Dataset entries:
================================

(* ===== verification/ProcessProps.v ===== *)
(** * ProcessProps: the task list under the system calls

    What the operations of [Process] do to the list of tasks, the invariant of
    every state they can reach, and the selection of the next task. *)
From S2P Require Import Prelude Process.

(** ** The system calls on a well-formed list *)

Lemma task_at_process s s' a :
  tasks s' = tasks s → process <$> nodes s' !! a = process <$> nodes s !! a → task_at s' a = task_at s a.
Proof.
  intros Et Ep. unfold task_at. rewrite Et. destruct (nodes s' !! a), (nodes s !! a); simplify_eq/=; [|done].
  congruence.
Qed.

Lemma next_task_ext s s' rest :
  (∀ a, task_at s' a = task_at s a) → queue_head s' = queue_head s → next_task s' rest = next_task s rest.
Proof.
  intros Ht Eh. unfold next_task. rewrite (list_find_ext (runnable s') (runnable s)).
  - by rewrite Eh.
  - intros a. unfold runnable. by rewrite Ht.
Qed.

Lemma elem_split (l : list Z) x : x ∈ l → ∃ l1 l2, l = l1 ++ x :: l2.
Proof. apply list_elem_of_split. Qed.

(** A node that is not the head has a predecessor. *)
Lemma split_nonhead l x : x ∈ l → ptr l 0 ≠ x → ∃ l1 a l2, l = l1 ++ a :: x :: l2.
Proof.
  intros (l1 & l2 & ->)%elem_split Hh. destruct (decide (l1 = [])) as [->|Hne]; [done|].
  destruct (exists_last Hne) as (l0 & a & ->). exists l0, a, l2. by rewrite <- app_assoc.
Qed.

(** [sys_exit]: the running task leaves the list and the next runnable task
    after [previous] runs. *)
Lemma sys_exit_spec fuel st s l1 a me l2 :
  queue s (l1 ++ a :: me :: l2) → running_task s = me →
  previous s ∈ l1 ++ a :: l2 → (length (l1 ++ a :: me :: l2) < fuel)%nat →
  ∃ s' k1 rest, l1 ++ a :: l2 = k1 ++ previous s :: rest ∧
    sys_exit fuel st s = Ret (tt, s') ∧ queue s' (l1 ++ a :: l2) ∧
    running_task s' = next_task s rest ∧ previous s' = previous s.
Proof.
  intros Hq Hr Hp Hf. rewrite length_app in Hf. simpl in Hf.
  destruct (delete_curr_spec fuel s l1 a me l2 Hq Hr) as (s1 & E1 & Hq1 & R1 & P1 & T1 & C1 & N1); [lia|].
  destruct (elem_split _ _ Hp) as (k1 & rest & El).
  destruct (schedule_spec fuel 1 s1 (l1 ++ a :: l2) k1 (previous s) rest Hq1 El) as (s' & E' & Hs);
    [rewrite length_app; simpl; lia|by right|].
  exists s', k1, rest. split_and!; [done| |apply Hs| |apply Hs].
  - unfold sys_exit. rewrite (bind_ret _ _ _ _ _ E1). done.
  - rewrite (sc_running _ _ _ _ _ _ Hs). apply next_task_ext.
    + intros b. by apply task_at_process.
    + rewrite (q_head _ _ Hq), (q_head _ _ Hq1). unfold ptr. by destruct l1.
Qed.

================================

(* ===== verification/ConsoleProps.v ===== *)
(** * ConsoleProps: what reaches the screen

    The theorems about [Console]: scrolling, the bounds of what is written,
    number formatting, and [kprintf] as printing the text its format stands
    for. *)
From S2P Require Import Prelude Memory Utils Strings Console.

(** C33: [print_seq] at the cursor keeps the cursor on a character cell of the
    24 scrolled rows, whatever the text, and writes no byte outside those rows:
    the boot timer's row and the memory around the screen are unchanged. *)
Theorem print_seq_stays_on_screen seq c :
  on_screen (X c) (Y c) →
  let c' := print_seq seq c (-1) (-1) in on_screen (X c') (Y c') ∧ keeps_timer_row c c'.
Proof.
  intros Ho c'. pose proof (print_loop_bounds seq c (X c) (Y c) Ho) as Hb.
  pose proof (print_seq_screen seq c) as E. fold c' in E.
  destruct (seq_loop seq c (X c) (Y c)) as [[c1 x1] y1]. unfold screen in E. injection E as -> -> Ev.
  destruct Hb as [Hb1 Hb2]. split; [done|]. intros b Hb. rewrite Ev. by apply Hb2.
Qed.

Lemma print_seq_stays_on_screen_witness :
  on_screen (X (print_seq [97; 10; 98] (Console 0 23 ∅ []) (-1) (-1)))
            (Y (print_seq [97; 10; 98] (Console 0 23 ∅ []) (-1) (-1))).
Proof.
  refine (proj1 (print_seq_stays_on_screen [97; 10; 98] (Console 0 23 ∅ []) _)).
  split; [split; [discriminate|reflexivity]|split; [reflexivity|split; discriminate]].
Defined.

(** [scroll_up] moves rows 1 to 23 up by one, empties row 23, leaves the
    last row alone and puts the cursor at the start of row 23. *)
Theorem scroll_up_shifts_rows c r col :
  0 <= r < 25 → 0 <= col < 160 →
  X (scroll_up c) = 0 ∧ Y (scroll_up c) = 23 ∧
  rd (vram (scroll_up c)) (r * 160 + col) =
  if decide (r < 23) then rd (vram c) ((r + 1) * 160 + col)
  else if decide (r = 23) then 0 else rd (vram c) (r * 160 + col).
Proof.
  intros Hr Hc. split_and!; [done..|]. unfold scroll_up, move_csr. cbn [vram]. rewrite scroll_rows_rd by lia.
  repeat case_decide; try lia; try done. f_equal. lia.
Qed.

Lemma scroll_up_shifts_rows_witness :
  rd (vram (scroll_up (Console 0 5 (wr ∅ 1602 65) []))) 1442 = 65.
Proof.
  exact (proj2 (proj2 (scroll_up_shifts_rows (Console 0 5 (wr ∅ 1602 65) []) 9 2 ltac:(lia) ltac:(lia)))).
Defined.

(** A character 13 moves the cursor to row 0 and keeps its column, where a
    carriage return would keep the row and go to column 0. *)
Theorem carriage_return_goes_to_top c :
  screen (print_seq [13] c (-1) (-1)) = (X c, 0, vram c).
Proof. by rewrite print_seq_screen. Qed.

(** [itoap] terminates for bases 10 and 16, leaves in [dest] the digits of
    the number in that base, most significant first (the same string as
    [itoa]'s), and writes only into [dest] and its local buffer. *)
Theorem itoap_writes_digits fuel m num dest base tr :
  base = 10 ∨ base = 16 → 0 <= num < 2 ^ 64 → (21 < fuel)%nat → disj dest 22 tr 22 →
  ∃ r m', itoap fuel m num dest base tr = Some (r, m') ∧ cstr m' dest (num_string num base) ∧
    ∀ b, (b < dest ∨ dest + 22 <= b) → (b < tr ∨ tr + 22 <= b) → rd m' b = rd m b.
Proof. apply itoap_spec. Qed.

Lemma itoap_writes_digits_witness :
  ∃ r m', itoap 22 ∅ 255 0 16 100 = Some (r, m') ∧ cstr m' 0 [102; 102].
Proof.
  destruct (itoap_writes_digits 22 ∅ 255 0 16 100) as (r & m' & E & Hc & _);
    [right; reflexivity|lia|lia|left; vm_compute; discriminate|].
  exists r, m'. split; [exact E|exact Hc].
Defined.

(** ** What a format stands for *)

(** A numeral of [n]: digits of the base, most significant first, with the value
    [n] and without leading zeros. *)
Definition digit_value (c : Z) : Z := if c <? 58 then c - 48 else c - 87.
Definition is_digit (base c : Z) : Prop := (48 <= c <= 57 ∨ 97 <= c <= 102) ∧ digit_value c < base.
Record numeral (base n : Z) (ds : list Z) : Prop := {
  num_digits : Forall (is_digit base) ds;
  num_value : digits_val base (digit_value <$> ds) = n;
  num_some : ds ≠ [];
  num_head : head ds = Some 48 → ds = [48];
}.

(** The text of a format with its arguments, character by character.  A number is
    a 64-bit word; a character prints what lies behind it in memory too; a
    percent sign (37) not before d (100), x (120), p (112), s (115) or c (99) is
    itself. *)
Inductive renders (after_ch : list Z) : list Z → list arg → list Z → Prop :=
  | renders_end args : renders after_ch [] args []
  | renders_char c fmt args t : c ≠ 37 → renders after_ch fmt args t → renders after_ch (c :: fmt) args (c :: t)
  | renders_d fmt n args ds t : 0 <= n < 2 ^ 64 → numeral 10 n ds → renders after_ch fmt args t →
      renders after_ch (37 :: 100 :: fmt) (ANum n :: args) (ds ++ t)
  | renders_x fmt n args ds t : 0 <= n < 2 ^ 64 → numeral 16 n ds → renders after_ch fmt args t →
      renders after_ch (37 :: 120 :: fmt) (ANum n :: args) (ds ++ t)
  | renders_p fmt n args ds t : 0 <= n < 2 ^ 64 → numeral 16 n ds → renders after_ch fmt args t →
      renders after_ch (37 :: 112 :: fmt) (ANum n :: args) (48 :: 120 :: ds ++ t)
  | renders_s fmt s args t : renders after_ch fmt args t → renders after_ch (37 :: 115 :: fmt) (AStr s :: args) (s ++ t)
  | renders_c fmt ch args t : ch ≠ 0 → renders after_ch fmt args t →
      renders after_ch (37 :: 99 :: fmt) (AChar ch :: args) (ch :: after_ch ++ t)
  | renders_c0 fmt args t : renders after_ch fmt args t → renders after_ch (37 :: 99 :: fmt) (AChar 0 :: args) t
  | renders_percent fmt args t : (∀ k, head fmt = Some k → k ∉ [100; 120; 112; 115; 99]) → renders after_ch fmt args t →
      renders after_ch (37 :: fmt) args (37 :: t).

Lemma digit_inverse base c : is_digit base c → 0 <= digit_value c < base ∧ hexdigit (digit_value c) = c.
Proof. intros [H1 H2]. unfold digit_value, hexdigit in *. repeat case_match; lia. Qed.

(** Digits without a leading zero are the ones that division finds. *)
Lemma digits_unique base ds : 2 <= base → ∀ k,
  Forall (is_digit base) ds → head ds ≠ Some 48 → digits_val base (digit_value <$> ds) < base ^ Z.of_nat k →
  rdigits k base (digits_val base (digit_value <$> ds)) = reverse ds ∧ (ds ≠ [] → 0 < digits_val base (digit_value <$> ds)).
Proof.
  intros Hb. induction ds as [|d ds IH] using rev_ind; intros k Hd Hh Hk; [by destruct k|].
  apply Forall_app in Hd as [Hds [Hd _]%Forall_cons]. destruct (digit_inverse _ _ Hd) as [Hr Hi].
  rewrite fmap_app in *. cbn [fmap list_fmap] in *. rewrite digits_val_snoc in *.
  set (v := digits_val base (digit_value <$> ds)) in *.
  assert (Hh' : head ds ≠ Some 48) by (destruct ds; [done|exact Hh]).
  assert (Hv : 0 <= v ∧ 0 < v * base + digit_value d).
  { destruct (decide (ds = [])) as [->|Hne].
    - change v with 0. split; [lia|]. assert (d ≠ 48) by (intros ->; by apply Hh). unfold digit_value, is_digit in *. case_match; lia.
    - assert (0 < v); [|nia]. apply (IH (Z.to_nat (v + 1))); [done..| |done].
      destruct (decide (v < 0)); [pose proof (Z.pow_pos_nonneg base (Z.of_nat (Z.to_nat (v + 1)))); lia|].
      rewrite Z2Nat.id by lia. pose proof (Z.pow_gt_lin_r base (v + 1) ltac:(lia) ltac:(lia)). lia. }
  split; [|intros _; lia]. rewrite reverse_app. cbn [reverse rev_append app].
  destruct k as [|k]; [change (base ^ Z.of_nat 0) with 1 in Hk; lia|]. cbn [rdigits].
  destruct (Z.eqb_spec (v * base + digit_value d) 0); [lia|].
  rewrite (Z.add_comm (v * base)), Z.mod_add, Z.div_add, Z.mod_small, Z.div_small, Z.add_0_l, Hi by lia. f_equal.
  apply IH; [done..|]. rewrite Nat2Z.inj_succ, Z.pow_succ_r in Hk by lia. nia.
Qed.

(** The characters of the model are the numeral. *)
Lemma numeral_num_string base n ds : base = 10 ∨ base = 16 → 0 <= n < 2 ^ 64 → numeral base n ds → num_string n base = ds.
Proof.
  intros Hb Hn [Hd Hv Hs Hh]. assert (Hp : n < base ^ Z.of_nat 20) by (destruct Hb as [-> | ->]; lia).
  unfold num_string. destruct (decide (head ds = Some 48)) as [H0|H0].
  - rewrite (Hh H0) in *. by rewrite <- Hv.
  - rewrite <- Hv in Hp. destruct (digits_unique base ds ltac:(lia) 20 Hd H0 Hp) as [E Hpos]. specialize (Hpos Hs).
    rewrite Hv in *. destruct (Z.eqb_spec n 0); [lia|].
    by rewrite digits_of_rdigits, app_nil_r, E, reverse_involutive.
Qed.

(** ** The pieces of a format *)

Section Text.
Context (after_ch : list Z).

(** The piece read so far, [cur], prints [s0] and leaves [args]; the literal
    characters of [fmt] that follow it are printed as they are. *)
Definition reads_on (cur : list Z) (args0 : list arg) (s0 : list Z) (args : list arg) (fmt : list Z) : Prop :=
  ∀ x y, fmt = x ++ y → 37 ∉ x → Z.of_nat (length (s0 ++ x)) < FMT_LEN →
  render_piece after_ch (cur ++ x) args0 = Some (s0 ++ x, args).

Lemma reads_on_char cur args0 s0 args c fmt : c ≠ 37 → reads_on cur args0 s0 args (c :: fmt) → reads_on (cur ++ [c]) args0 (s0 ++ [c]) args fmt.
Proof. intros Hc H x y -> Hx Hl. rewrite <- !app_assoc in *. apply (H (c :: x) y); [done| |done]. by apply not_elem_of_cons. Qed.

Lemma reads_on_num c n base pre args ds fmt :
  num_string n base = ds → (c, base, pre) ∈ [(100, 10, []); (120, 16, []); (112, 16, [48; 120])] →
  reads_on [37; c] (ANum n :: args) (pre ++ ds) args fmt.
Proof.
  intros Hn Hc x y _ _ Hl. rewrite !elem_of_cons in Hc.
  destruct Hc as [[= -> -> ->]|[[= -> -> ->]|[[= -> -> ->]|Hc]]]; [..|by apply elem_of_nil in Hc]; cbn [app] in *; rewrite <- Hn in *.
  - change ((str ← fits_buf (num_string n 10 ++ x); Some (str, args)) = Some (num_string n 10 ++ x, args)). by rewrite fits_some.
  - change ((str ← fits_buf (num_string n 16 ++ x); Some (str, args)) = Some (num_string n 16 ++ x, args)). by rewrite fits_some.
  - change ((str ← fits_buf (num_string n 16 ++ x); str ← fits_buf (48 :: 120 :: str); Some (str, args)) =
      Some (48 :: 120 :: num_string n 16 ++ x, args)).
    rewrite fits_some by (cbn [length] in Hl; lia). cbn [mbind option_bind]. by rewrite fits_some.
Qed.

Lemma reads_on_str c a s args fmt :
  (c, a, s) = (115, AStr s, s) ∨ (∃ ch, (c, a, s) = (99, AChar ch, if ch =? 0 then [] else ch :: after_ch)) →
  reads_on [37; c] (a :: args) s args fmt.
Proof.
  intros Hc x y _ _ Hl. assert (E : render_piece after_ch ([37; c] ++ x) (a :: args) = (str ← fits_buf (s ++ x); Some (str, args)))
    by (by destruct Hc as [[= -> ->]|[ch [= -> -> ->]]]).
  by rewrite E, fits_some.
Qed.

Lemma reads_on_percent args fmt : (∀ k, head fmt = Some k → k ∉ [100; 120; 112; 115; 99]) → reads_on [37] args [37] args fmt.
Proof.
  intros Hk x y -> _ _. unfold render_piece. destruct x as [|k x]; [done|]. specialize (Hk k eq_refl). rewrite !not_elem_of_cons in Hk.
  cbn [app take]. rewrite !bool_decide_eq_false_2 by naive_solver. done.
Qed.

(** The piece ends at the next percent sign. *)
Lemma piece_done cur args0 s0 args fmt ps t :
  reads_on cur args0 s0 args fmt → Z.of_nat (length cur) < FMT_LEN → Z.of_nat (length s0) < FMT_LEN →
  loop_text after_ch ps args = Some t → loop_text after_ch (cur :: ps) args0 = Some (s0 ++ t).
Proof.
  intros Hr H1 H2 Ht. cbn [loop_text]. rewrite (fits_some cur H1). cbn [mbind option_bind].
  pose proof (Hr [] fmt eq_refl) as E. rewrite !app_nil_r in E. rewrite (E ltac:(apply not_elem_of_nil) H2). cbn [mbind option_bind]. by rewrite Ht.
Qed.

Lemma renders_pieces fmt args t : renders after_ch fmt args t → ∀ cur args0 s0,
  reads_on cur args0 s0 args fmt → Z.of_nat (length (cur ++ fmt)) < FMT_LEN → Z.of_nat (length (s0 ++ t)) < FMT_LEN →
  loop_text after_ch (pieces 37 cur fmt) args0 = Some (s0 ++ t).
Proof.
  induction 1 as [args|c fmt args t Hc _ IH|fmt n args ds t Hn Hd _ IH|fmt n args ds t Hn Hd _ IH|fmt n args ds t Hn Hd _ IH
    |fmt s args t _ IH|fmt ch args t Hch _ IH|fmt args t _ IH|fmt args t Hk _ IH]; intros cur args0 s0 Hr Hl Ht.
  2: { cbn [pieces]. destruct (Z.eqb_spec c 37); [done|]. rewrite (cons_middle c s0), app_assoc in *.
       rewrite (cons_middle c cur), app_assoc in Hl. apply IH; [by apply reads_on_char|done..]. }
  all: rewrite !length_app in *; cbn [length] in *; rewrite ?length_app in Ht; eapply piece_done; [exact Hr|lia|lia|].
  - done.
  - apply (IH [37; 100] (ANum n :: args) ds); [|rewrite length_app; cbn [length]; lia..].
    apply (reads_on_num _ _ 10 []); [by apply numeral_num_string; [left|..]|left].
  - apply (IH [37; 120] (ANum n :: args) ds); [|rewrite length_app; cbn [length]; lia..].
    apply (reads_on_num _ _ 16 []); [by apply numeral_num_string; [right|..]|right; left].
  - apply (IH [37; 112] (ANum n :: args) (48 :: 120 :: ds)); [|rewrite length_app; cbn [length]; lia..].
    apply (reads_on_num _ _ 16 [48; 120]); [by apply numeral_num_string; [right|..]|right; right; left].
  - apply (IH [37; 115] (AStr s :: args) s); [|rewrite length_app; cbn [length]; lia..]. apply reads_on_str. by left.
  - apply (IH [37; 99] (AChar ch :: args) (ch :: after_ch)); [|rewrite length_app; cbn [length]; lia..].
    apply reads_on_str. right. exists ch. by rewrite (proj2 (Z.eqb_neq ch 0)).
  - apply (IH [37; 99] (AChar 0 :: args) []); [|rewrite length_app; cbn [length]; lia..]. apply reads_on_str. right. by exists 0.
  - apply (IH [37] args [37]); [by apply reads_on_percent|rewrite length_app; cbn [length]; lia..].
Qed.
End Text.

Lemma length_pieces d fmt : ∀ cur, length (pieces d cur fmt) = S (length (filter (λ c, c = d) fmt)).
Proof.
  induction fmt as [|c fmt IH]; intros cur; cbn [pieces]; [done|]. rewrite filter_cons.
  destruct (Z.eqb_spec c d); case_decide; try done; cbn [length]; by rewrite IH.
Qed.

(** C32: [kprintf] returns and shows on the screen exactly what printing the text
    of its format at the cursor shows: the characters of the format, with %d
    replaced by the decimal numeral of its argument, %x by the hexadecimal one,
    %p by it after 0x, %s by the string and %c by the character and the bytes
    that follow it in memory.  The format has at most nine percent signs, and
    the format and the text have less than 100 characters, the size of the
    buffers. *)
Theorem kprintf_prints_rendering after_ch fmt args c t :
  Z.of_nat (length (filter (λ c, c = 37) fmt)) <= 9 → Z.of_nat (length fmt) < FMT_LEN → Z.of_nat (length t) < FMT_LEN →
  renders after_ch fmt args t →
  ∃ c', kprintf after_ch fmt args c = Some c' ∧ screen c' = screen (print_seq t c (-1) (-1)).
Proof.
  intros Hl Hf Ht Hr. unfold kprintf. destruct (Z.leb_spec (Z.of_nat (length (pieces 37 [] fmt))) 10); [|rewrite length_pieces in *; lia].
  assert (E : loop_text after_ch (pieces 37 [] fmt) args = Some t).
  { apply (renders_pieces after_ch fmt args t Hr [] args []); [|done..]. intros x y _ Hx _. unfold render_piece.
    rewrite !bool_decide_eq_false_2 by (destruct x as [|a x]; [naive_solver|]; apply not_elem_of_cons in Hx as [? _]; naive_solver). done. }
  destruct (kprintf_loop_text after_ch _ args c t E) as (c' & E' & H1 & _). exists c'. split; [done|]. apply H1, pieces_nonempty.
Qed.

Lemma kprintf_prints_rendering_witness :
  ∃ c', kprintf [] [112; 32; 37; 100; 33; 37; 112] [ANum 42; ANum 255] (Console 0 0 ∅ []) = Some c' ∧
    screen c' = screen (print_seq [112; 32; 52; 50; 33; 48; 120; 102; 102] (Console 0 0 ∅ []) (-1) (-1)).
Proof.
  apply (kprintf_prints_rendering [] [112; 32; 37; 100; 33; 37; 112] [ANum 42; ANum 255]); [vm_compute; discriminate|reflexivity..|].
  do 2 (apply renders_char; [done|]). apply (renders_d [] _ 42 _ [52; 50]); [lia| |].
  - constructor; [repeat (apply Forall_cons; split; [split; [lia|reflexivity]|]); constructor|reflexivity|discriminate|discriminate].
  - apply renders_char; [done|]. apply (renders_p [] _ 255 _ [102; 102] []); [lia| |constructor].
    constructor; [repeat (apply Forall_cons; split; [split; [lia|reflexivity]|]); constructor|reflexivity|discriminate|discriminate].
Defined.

================================

EXERCISE:
Please copy, exactly and with nothing else, the lines above beginning at the line that has "renders after_ch (37 :: fmt)" and ending with the line that has "Lemma digits_unique base".

ANSWER FOR THE TASK:
      renders after_ch (37 :: fmt) args (37 :: t).

Lemma digit_inverse base c : is_digit base c → 0 <= digit_value c < base ∧ hexdigit (digit_value c) = c.
Proof. intros [H1 H2]. unfold digit_value, hexdigit in *. repeat case_match; lia. Qed.

(** Digits without a leading zero are the ones that division finds. *)
Lemma digits_unique base ds : 2 <= base → ∀ k,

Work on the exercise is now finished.